The Golden Tea Room
This is a faithful replica of the portable golden tea room that Toyotomi Hideyoshi had erected in the Imperial Palace in Kyoto in the New Year of 1586 in order to hold an all-gold tea ceremony for the then Emperor - Emperor Ogimachi. Subsequently in 1587, Hideyoshi used this golden tea room at the famous Grand Kitano Tea Ceremony, and it is known that in 1592 he had it brought from Osaka to Nagoya Castle in Hizen (today’s Saga prefecture), where Hideyoshi was commanding his expeditionary force to the Korean peninsula. It is thought that the original tea room was lost in the fall of Osaka Castle.
A visit to the tea room is a chance to appreciate at first hand the aesthetics of the Momoyama period with its contrasting features of the dazzling rich splendor of the golden world with its tranquil, restrained simplicity of the wabi style of Sukiya architecture.

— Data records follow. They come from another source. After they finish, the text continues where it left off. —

(* ===== verification/CoreStream.v ===== *)
(** Methods of a reader object that consume bytes: the notion that the readers of
    foreign programs, of assembly fragments and of cached packages share.

    The children of a unit as a list: what every loop over the child nodes of a
    unit sees, whatever it does with them. *)

From S2P Require Import Prelude.
From S2P Require Import GoInt.
From S2P Require Import WireReader.
From S2P Require Import WireUnit.
From S2P Require Import WireUnitFacts.
From S2P Require Import WireSafety.
From S2P Require Import CoreModel.
From S2P Require Import CoreMarshal.
From S2P Require Import CoreMarshalFacts.
From S2P Require Import CoreBinding.

Section Yields.
(** [mk data pos] is the reader at [pos] that has not failed. *)
Context {S : Type} (mk : list Z → Z → S).

(** Wherever the bytes [bs] occur, [c] consumes them and returns [a]. *)
Definition yields {A} (c : GoM S A) (bs : list Z) (a : A) : Prop :=
  ∀ pre post, c (mk (pre ++ bs ++ post) (lenZ pre)) =
    Some (a, mk (pre ++ bs ++ post) (lenZ pre + lenZ bs)).

Lemma yields_ret {A} (a : A) : yields (mret a) [] a.
Proof. intros pre post. unfold mret, GoM_ret. change (lenZ []) with 0. by rewrite Z.add_0_r. Qed.

Lemma yields_bind {A B} (c : GoM S A) (f : A → GoM S B) bs bs' a b :
  yields c bs a → yields (f a) bs' b → yields (c ≫= f) (bs ++ bs') b.
Proof.
  intros Hc Hf pre post. unfold mbind, GoM_bind. rewrite <- app_assoc, Hc.
  rewrite app_assoc, <- lenZ_app, Hf. f_equal. f_equal. f_equal. rewrite !lenZ_app. lia.
Qed.

(** The last read of a method, followed by its result. *)
Lemma yields_last {A B} (c : GoM S A) (f : A → GoM S B) bs a b :
  yields c bs a → yields (f a) [] b → yields (c ≫= f) bs b.
Proof. intros. rewrite <- (app_nil_r bs). by eapply yields_bind. Qed.

Lemma yields_eq {A} (c : GoM S A) bs bs' a a' : yields c bs a → bs = bs' → a = a' → yields c bs' a'.
Proof. by intros ? <- <-. Qed.

(** The same at the end of the data. *)
Definition ends {A} (c : GoM S A) (bs : list Z) (a : A) : Prop :=
  ∀ pre, c (mk (pre ++ bs) (lenZ pre)) = Some (a, mk (pre ++ bs) (lenZ (pre ++ bs))).

Lemma ends_bind {A B} (c : GoM S A) (f : A → GoM S B) bs bs' a b :
  yields c bs a → ends (f a) bs' b → ends (c ≫= f) (bs ++ bs') b.
Proof.
  intros Hc Hf pre. unfold mbind, GoM_bind. rewrite Hc, app_assoc, <- lenZ_app. apply Hf.
Qed.

Lemma ends_whole {A} (c : GoM S A) bs a : ends c bs a → c (mk bs 0) = Some (a, mk bs (lenZ bs)).
Proof. intros H. apply (H []). Qed.

(** A whole input. *)
Lemma yields_whole {A} (c : GoM S A) bs a : yields c bs a → c (mk bs 0) = Some (a, mk bs (lenZ bs)).
Proof. intros H. specialize (H [] []). by rewrite app_nil_r in H. Qed.
End Yields.

(** * Child streams *)

(** The child at position [at_], which ends at [next]. *)
Record child_at (data : list Z) (at_ : Z) (c : Z * list Z) (next : Z) : Prop := {
  ca_start : 0 ≤ at_;
  ca_tag : uint16At data at_ = Ok c.1;
  ca_size : uint32At data (at_ + 2) = Ok (lenZ c.2);
  ca_next : next = at_ + 6 + lenZ c.2;
  ca_end : next ≤ lenZ data;
  ca_payload : sublistZ data (at_ + 6) next = c.2;
  ca_node : sublistZ data at_ next = nodeBytes c;
  ca_ok : child_ok c
}.

(** Bytes that are no child: too short for a header, or for what it announces. *)
Inductive bad_at (data : list Z) (at_ : Z) : Prop :=
  | bad_header : 0 ≤ at_ → at_ < lenZ data → lenZ data < at_ + 6 → bad_at data at_
  | bad_size tag size :
      0 ≤ at_ → at_ + 6 ≤ lenZ data → uint16At data at_ = Ok tag →
      uint32At data (at_ + 2) = Ok size → 0 ≤ size → lenZ data < at_ + 6 + size → bad_at data at_.

(** From [at_] on there are the children [cs], and then the end of the data
    ([ok]) or bytes that are no child. *)
Inductive stream (data : list Z) : Z → list (Z * list Z) → bool → Prop :=
  | stream_end at_ : at_ = lenZ data → stream data at_ [] true
  | stream_bad at_ : bad_at data at_ → stream data at_ [] false
  | stream_child at_ c next cs ok :
      child_at data at_ c next → stream data next cs ok → stream data at_ (c :: cs) ok.

(** ** Fields *)

Lemma uint16At_bytes data at_ v :
  bytes_ok data → uint16At data at_ = Ok v →
  0 ≤ v < 2 ^ 16 ∧ sublistZ data at_ (at_ + 2) = bytes16 v.
Proof.
  intros Hb. unfold uint16At.
  destruct (data !!z at_) as [a|] eqn:Ha; [|done].
  destruct (data !!z (at_ + 1)) as [b|] eqn:Hb'; [|done]. intros [= <-].
  pose proof (lookupZ_lt_Some _ _ _ Ha).
  pose proof (lookupZ_Forall _ _ _ _ Hb Ha). pose proof (lookupZ_Forall _ _ _ _ Hb Hb').
  split; [by apply le16_range|]. rewrite bytes16_le16 by done.
  rewrite (sublistZ_cons _ _ _ a), (sublistZ_cons _ _ _ b), sublistZ_empty by (done || lia). done.
Qed.

Lemma uint32At_bytes data at_ v :
  bytes_ok data → uint32At data at_ = Ok v →
  u32_ok v ∧ sublistZ data at_ (at_ + 4) = bytes32 v.
Proof.
  intros Hb. unfold uint32At.
  destruct (data !!z at_) as [a|] eqn:Ha; [|done].
  destruct (data !!z (at_ + 1)) as [b|] eqn:Hb'; [|done].
  destruct (data !!z (at_ + 2)) as [c|] eqn:Hc; [|done].
  destruct (data !!z (at_ + 3)) as [d|] eqn:Hd; [|done]. intros [= <-].
  pose proof (lookupZ_lt_Some _ _ _ Ha).
  pose proof (lookupZ_Forall _ _ _ _ Hb Ha). pose proof (lookupZ_Forall _ _ _ _ Hb Hb').
  pose proof (lookupZ_Forall _ _ _ _ Hb Hc). pose proof (lookupZ_Forall _ _ _ _ Hb Hd).
  split; [by apply le32_range|]. rewrite bytes32_le32 by done.
  rewrite (sublistZ_cons _ at_ _ a), (sublistZ_cons _ (at_ + 1) _ b) by (done || lia).
  replace (at_ + 1 + 1) with (at_ + 2) by lia.
  rewrite (sublistZ_cons _ (at_ + 2) _ c) by (done || lia).
  replace (at_ + 2 + 1) with (at_ + 3) by lia.
  rewrite (sublistZ_cons _ (at_ + 3) _ d), sublistZ_empty by (done || lia). done.
Qed.

(** A readable position is in the data. *)
Lemma uint16At_total data at_ :
  bytes_ok data → 0 ≤ at_ → at_ + 2 ≤ lenZ data → ∃ v, uint16At data at_ = Ok v.
Proof.
  intros Hb ? Hl. pose proof (uint16At_safe data at_ Hb) as Hs. unfold uint16At in *.
  destruct (lookupZ_lt_is_Some data at_ ltac:(lia)) as [a ->].
  destruct (lookupZ_lt_is_Some data (at_ + 1) ltac:(lia)) as [b ->]. cbn. eauto.
Qed.

Lemma uint32At_total data at_ :
  0 ≤ at_ → at_ + 4 ≤ lenZ data → ∃ v, uint32At data at_ = Ok v.
Proof.
  intros ? Hl. unfold uint32At.
  destruct (lookupZ_lt_is_Some data at_ ltac:(lia)) as [a ->].
  destruct (lookupZ_lt_is_Some data (at_ + 1) ltac:(lia)) as [b ->].
  destruct (lookupZ_lt_is_Some data (at_ + 2) ltac:(lia)) as [c ->].
  destruct (lookupZ_lt_is_Some data (at_ + 3) ltac:(lia)) as [d ->]. cbn. eauto.
Qed.

(** ** Every suffix is a stream *)

Lemma child_at_intro data at_ tag size :
  bytes_ok data → 0 ≤ at_ → uint16At data at_ = Ok tag → uint32At data (at_ + 2) = Ok size →
  at_ + 6 + size ≤ lenZ data →
  child_at data at_ (tag, sublistZ data (at_ + 6) (at_ + 6 + size)) (at_ + 6 + size).
Proof.
  intros Hb H0 Htag Hsize Hl.
  destruct (uint16At_bytes _ _ _ Hb Htag) as [Ht16 Htb].
  destruct (uint32At_bytes _ _ _ Hb Hsize) as [Hs32 Hsb]. unfold u32_ok in Hs32.
  assert (lenZ (sublistZ data (at_ + 6) (at_ + 6 + size)) = size) as Hlen
    by (rewrite sublistZ_length; lia).
  constructor; cbn [fst snd]; rewrite ?Hlen; try done.
  - unfold nodeBytes. cbn [fst snd]. rewrite Hlen, <- Htb, <- Hsb.
    rewrite <- (sublistZ_app data at_ (at_ + 2)) by lia. f_equal.
    rewrite <- (sublistZ_app data (at_ + 2) (at_ + 2 + 4)) by lia. f_equal. f_equal; lia.
  - split; cbn [fst snd]; [done|]. rewrite Hlen. lia.
Qed.

Lemma stream_total data at_ :
  bytes_ok data → 0 ≤ at_ ≤ lenZ data → ∃ cs ok, stream data at_ cs ok.
Proof.
  intros Hb. remember (Z.to_nat (lenZ data - at_)) as n eqn:Hn. revert at_ Hn.
  induction (lt_wf n) as [n _ IH]. intros at_ -> Hat.
  destruct (decide (at_ = lenZ data)) as [->|]; [eexists _, _; by constructor|].
  destruct (decide (lenZ data < at_ + 6)).
  { eexists _, _. apply stream_bad. apply bad_header; lia. }
  destruct (uint16At_total data at_ Hb ltac:(lia) ltac:(lia)) as [tag Htag].
  destruct (uint32At_total data (at_ + 2) ltac:(lia) ltac:(lia)) as [size Hsize].
  pose proof (uint32At_bytes _ _ _ Hb Hsize) as [Hs32 _]. unfold u32_ok in Hs32.
  destruct (decide (lenZ data < at_ + 6 + size)).
  { eexists _, _. apply stream_bad. by apply (bad_size _ _ tag size); try lia. }
  destruct (IH (Z.to_nat (lenZ data - (at_ + 6 + size))) ltac:(lia) (at_ + 6 + size) eq_refl
    ltac:(lia)) as (cs&ok&Hs).
  eexists _, _. eapply stream_child; [|exact Hs]. by apply child_at_intro; try lia.
Qed.

(** A stream that ends well is the bytes of its children. *)
Lemma stream_bytes data at_ cs :
  stream data at_ cs true → at_ ≤ lenZ data →
  sublistZ data at_ (lenZ data) = childBytes cs ∧ Forall child_ok cs.
Proof.
  remember true as ok eqn:Hok. intros Hs. revert Hok.
  induction Hs as [at_ ->|at_ Hbad|at_ c next cs ok Hc Hs IH]; intros Hok Hle; [|done|].
  - by rewrite sublistZ_empty by lia.
  - destruct Hc as [? ? ? Hnext Hend ? Hnode Hcok]. pose proof (lenZ_nonneg c.2).
    destruct (IH Hok Hend) as [Hrest Hall].
    split; [|by constructor]. rewrite childBytes_cons, <- Hnode, <- Hrest.
    rewrite sublistZ_app by lia. done.
Qed.

(** The children of a unit are its stream. *)
Lemma stream_unit pre cs :
  Forall child_ok cs → bytes_ok (pre ++ childBytes cs) →
  stream (pre ++ childBytes cs) (lenZ pre) cs true.
Proof.
  intros Hok. revert pre. induction Hok as [|c cs Hc Hok IH]; intros pre Hb.
  { constructor. change (childBytes []) with (@nil Z). by rewrite app_nil_r. }
  rewrite childBytes_cons, app_assoc in *. pose proof (lenZ_nonneg pre) as H0.
  pose proof (lenZ_nonneg c.2). pose proof (lenZ_nonneg (childBytes cs)).
  eapply stream_child; [|by apply IH]. set (D := _ ++ childBytes cs).
  assert (lenZ (pre ++ nodeBytes c) = lenZ pre + 6 + lenZ c.2) as Hnext
    by (rewrite lenZ_app, nodeBytes_length; lia).
  assert (uint16At D (lenZ pre) = Ok c.1) as Htag.
  { rewrite <- (uint16At_app pre c.1 (bytes32 (lenZ c.2) ++ c.2 ++ childBytes cs)) by apply Hc.
    unfold D, nodeBytes. by rewrite <- !app_assoc. }
  assert (uint32At D (lenZ pre + 2) = Ok (lenZ c.2)) as Hsize.
  { replace (lenZ pre + 2) with (lenZ (pre ++ bytes16 c.1)) by (rewrite lenZ_app; done).
    rewrite <- (uint32At_app (pre ++ bytes16 c.1) (lenZ c.2) (c.2 ++ childBytes cs))
      by (destruct Hc; unfold u32_ok; lia).
    unfold D, nodeBytes. by rewrite <- !app_assoc. }
  assert (child_at D (lenZ pre) (c.1, sublistZ D (lenZ pre + 6) (lenZ pre + 6 + lenZ c.2))
    (lenZ pre + 6 + lenZ c.2)) as Hchild
    by (apply child_at_intro; try done; unfold D; rewrite lenZ_app; lia).
  rewrite Hnext. assert (sublistZ D (lenZ pre + 6) (lenZ pre + 6 + lenZ c.2) = c.2) as Hpay.
  { rewrite <- (sublistZ_app_exact (pre ++ bytes16 c.1 ++ bytes32 (lenZ c.2)) c.2
      (childBytes cs)) at 2.
    unfold D, nodeBytes. rewrite <- !app_assoc. f_equal;
      rewrite !lenZ_app; change (lenZ (bytes16 _)) with 2; change (lenZ (bytes32 _)) with 4; lia. }
  rewrite Hpay in Hchild. by destruct c.
Qed.

(** A loop makes at most one iteration per child, and a last one. *)
Lemma stream_length data at_ cs ok :
  stream data at_ cs ok → at_ ≤ lenZ data → 6 * lenZ cs ≤ lenZ data - at_.
Proof.
  induction 1 as [at_ ->|at_ Hbad|at_ c next cs ok Hc Hs IH]; intros Hle;
    [change (lenZ []) with 0; lia..|].
  destruct Hc as [? ? ? Hnext Hend _ _ _]. pose proof (lenZ_nonneg c.2). rewrite lenZ_cons. lia.
Qed.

This replica was created based on the written accounts of court nobles, military commanders, tea masters and foreign missionaries, and under the supervision of the top authority in the Sukiya style of architecture Dr Sutemi Horiguchi. Just like the original, this tea room can be fully disassembled, and the size and mechanism of all its parts and components have been carefully calculated from historical documents.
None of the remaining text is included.